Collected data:
+++

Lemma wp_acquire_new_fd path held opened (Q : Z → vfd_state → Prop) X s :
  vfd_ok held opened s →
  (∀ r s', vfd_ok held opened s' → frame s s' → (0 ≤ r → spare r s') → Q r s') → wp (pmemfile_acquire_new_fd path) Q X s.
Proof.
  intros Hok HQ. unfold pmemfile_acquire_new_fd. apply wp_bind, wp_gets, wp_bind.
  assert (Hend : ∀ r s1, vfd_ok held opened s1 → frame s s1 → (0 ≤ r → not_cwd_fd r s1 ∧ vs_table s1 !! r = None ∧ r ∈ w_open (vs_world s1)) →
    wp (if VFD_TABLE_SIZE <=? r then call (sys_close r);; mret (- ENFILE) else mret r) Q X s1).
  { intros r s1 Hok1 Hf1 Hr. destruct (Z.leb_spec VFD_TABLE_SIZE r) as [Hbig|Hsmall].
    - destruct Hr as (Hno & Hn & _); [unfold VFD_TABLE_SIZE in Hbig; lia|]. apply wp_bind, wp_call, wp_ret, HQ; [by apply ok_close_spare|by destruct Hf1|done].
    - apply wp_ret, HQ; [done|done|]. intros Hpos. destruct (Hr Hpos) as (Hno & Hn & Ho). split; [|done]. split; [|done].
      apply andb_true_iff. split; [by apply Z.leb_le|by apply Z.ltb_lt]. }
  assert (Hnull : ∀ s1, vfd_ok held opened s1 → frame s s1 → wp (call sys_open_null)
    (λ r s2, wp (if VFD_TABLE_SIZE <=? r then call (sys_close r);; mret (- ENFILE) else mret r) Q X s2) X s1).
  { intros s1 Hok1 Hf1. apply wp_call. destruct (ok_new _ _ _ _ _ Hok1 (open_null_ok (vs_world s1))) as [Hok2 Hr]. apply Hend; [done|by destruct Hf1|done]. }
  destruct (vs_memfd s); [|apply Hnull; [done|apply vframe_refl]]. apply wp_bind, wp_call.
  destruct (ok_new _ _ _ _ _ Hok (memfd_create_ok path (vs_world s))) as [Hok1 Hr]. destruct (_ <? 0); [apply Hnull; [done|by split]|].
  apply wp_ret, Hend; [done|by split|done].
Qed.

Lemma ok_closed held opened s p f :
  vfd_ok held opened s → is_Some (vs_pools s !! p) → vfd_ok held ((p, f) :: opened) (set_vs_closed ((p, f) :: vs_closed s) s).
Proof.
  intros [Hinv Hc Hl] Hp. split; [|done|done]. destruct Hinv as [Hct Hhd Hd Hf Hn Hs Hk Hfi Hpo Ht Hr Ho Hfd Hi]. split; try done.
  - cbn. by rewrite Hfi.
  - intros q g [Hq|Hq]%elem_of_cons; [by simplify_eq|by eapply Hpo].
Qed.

+++

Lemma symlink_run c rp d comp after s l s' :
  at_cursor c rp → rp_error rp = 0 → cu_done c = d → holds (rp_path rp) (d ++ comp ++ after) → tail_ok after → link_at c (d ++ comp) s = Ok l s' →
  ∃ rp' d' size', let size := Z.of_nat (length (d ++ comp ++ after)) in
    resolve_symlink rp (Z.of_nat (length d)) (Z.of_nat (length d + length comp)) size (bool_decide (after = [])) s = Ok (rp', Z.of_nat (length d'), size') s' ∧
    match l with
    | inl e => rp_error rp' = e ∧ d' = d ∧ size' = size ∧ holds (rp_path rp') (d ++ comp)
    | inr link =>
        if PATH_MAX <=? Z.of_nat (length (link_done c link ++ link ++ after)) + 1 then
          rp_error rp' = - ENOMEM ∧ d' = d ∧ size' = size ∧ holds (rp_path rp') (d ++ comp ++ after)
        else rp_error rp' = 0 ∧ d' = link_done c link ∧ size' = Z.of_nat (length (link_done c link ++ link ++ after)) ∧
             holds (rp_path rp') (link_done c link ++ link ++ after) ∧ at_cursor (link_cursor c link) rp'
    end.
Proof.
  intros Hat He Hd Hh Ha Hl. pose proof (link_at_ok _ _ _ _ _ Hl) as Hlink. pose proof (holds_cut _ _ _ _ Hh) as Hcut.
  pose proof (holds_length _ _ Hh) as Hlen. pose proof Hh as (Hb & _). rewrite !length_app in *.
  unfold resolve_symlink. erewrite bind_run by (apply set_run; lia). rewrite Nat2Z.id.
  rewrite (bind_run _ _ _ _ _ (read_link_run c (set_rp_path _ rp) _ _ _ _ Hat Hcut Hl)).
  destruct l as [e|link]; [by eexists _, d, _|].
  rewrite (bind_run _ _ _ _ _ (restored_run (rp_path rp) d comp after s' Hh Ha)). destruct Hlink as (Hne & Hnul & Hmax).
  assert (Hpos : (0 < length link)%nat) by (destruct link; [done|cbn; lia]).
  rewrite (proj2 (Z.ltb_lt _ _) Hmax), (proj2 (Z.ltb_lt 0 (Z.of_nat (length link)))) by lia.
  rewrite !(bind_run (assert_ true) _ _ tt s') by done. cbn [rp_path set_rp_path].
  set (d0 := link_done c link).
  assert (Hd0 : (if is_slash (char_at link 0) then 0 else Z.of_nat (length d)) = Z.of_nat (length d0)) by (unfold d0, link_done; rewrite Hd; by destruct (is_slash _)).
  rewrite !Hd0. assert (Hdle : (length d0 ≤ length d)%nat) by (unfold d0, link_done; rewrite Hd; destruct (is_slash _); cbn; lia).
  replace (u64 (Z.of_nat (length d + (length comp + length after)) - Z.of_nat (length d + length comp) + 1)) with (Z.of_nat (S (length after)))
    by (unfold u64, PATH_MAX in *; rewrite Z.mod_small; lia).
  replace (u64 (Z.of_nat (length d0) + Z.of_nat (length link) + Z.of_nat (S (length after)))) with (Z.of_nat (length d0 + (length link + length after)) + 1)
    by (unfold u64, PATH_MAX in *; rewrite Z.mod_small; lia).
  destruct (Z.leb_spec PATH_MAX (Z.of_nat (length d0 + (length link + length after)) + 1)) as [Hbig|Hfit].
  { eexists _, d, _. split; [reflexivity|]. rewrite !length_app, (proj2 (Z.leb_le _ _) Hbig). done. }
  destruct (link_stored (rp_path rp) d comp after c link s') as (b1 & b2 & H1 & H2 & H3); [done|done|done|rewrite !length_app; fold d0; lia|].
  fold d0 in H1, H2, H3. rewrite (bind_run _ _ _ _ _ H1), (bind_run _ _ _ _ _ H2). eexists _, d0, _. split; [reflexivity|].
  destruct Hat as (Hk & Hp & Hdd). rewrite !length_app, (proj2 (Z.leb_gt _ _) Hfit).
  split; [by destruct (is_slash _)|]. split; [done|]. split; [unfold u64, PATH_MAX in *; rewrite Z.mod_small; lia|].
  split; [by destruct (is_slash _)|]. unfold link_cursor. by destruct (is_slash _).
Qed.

+++

§ **Your objective**
Reproduce, character for character, only the lines of the preceding data that start at the line with "unfold resolve_symlink. erewrite" and end at the line with "rewrite !(bind_run (assert_", both included.

§ **Exercise response**
  unfold resolve_symlink. erewrite bind_run by (apply set_run; lia). rewrite Nat2Z.id.
  rewrite (bind_run _ _ _ _ _ (read_link_run c (set_rp_path _ rp) _ _ _ _ Hat Hcut Hl)).
  destruct l as [e|link]; [by eexists _, d, _|].
  rewrite (bind_run _ _ _ _ _ (restored_run (rp_path rp) d comp after s' Hh Ha)). destruct Hlink as (Hne & Hnul & Hmax).
  assert (Hpos : (0 < length link)%nat) by (destruct link; [done|cbn; lia]).
  rewrite (proj2 (Z.ltb_lt _ _) Hmax), (proj2 (Z.ltb_lt 0 (Z.of_nat (length link)))) by lia.
  rewrite !(bind_run (assert_ true) _ _ tt s') by done. cbn [rp_path set_rp_path].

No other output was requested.